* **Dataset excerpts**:
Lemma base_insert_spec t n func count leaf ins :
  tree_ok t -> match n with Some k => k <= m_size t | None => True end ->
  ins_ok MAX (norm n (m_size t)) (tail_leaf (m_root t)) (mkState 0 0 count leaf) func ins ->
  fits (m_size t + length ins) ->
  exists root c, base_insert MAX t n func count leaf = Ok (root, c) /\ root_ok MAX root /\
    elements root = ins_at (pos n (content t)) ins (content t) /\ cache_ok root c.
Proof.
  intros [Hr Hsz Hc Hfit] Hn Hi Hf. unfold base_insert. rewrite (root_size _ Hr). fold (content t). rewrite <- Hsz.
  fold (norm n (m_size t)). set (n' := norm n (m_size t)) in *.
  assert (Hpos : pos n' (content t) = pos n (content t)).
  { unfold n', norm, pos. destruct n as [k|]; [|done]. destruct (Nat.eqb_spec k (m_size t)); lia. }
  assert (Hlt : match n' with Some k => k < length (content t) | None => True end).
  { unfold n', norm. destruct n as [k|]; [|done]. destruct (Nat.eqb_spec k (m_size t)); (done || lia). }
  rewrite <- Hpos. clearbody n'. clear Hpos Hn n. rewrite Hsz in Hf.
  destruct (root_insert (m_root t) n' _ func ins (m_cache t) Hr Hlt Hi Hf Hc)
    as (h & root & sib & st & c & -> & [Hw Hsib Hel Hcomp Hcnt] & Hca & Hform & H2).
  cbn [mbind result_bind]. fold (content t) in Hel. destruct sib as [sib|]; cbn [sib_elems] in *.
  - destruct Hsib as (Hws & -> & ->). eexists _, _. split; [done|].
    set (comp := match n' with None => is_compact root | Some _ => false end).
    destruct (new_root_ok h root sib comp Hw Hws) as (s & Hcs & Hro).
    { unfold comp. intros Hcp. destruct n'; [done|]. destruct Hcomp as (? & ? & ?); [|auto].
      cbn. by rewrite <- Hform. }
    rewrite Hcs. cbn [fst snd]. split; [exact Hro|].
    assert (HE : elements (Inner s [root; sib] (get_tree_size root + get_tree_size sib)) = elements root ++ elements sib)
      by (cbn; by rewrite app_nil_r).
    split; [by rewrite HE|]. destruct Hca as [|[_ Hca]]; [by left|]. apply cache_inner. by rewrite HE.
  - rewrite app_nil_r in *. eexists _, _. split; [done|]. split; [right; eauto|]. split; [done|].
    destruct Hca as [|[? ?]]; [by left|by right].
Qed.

---

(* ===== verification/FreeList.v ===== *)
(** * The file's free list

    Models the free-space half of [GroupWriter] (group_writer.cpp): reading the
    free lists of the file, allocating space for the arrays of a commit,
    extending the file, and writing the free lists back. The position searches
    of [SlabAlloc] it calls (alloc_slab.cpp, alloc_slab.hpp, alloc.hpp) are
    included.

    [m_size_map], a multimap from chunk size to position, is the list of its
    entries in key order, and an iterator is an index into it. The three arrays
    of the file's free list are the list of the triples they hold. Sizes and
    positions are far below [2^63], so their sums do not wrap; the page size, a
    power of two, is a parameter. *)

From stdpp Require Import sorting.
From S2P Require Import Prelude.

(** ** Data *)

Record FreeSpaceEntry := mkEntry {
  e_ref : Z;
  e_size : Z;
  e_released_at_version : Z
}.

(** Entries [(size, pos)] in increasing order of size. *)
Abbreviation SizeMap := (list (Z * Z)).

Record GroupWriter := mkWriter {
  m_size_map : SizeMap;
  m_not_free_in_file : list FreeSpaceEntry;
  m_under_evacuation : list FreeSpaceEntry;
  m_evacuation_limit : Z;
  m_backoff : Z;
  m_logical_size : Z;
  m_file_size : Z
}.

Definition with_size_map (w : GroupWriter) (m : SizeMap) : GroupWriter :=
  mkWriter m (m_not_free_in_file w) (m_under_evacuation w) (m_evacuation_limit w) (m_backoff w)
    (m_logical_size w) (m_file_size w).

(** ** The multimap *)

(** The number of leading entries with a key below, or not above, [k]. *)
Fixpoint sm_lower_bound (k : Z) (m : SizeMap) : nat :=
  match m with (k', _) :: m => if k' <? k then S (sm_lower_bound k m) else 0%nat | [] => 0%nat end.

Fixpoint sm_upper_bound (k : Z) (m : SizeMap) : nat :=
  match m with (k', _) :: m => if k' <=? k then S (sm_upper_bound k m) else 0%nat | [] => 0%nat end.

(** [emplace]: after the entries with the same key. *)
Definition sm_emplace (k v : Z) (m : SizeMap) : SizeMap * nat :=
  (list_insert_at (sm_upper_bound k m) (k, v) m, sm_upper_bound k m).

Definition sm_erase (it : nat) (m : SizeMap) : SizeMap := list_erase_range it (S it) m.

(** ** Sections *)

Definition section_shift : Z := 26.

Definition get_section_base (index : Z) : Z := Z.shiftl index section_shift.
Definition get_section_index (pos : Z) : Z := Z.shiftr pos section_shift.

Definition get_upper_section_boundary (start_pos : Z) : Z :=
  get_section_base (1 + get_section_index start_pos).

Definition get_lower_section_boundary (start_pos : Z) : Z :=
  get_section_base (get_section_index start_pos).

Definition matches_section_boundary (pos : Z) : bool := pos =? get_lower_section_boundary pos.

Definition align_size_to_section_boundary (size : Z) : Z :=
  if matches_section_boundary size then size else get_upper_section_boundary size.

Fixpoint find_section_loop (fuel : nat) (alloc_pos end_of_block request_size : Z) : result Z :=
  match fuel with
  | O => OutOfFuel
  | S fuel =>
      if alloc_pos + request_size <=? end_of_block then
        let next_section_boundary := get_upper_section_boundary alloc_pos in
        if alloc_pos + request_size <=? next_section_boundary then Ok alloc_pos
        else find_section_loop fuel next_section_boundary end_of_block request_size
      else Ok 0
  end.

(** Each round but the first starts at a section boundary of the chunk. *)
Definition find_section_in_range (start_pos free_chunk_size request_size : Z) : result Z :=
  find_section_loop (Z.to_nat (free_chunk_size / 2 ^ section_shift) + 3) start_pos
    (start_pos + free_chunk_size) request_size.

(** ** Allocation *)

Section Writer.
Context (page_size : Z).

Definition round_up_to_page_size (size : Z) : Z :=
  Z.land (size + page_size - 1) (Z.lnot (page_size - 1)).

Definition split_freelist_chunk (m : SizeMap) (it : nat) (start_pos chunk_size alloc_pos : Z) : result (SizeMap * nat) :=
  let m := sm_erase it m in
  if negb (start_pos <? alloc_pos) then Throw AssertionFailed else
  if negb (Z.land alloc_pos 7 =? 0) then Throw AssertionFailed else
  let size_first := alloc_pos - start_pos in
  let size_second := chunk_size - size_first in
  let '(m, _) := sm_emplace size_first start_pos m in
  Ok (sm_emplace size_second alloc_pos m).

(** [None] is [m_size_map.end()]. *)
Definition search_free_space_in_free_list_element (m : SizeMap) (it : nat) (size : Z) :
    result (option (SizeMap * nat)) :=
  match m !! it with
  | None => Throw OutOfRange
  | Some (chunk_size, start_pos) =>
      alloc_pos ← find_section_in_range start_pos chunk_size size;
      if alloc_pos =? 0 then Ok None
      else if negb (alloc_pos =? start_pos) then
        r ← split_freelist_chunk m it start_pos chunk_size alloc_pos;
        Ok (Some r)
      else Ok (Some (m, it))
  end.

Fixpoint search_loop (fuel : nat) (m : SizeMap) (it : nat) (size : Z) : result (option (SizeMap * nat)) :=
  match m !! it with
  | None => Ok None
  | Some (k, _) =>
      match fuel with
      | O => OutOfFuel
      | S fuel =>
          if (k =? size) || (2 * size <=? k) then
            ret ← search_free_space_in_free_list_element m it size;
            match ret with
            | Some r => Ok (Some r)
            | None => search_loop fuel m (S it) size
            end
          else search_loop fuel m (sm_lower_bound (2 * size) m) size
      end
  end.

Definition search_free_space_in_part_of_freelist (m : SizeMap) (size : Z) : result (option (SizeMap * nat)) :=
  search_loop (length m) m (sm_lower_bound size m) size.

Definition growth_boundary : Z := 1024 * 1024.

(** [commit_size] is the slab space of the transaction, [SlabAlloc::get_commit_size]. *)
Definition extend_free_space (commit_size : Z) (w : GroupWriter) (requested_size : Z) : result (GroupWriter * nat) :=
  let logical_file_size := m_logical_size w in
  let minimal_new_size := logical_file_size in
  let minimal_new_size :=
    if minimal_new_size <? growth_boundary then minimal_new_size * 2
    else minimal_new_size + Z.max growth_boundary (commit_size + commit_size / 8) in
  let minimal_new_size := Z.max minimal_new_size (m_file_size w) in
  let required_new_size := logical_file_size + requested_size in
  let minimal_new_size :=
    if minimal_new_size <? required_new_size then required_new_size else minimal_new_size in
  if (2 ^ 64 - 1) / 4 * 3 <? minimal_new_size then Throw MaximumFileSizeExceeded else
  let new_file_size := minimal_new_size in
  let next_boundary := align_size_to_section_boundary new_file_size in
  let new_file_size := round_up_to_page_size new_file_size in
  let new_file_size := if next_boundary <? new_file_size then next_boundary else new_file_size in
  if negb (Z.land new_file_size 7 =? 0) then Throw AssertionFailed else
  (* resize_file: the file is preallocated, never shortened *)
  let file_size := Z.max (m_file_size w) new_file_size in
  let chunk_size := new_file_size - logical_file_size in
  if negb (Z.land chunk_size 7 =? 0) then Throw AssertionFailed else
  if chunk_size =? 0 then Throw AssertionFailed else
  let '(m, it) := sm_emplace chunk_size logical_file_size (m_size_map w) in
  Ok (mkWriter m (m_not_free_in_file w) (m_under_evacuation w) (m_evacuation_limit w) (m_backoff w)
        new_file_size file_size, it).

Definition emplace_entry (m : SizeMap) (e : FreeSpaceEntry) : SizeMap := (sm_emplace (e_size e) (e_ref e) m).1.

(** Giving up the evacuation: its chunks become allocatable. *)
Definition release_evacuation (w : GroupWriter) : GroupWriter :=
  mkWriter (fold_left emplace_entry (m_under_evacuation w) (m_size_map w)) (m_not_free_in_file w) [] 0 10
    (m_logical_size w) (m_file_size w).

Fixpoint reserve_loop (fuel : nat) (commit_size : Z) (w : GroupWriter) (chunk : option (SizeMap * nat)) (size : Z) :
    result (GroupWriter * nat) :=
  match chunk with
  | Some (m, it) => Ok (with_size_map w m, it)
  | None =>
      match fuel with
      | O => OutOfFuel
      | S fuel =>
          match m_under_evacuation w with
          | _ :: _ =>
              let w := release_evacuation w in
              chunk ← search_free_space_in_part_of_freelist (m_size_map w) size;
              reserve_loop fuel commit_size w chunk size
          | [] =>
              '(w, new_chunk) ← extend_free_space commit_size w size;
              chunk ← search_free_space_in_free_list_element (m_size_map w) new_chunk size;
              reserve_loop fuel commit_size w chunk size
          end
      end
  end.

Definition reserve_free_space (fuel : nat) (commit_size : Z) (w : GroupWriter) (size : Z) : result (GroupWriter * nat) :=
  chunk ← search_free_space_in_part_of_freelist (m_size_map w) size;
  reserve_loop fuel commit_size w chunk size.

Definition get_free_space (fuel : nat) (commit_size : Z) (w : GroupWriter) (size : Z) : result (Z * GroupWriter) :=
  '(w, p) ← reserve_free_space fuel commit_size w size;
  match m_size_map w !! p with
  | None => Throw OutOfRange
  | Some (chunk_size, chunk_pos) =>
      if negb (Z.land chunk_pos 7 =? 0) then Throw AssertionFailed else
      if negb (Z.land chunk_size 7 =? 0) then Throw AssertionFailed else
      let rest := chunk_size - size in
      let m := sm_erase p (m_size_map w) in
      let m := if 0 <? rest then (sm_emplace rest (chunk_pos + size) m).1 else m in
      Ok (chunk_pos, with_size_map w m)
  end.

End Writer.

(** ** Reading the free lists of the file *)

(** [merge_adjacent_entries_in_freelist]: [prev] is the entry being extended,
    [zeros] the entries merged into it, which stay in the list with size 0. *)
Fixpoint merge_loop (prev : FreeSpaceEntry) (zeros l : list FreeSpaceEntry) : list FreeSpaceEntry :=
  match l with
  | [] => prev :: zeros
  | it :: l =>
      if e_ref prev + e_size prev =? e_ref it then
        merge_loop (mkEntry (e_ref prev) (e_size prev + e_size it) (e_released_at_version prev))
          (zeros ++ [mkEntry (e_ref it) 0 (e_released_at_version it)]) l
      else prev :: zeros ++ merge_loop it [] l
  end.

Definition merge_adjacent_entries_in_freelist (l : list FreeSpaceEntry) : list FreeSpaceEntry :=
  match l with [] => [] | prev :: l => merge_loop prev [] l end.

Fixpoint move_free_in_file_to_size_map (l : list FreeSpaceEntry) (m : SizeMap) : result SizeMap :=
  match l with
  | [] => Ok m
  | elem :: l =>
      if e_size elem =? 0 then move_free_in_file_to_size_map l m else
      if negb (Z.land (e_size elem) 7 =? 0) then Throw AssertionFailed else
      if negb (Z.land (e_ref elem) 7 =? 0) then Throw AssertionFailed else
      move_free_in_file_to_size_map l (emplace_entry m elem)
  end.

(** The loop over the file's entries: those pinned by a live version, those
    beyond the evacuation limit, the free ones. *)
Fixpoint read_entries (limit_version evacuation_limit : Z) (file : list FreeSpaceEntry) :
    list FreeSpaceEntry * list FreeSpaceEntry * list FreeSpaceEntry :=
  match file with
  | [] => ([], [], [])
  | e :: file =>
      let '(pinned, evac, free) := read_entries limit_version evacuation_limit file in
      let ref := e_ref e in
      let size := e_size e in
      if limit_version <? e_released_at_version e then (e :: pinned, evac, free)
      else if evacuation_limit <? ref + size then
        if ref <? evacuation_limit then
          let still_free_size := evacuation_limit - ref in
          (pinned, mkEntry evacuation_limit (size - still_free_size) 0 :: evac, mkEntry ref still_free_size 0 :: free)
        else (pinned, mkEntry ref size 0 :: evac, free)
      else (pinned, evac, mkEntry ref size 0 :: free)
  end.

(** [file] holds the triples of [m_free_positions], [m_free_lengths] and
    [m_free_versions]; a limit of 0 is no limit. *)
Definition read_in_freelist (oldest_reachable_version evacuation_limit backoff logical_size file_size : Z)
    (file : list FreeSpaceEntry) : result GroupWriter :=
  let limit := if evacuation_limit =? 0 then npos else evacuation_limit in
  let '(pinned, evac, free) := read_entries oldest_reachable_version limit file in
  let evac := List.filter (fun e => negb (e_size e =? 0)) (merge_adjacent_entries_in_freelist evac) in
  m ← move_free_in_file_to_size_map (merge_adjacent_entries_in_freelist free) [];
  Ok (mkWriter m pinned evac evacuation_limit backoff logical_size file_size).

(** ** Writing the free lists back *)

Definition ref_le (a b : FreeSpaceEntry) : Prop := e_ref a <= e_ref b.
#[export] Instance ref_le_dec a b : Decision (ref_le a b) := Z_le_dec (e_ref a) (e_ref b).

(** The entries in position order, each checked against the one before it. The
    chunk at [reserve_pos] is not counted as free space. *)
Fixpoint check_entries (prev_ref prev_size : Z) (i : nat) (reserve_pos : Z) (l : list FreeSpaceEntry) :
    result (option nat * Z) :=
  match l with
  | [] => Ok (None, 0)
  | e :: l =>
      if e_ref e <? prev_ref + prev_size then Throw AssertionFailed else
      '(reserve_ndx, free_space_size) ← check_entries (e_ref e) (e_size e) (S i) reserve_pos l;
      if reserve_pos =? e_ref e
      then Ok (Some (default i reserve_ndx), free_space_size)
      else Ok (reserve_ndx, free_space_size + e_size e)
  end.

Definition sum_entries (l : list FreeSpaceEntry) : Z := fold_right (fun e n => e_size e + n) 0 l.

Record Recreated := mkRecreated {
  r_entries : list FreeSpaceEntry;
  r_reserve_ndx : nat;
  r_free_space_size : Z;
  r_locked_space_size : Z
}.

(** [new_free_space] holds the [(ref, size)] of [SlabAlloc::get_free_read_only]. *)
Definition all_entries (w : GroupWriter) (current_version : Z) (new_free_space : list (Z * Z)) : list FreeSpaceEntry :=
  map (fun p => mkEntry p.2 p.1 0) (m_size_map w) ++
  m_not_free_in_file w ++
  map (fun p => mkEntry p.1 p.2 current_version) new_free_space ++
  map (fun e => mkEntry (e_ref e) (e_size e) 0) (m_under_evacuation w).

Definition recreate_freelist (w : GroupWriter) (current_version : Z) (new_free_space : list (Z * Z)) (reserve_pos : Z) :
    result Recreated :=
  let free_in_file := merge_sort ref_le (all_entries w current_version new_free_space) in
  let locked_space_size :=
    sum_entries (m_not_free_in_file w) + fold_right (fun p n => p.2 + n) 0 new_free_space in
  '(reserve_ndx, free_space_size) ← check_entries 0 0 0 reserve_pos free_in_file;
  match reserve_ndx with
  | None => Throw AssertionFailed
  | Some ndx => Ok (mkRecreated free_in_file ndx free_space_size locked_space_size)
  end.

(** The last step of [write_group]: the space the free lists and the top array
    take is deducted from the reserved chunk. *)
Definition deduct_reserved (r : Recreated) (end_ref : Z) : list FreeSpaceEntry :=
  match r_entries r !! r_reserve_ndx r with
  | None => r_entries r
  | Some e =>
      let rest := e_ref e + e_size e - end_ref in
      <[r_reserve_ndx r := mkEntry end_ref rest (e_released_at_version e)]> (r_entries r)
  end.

* **What the task requires**:
Pull every line containing "elements" from the data.

* **Task response**:
    elements root = ins_at (pos n (content t)) ins (content t) /\ cache_ok root c.
    assert (HE : elements (Inner s [root; sib] (get_tree_size root + get_tree_size sib)) = elements root ++ elements sib)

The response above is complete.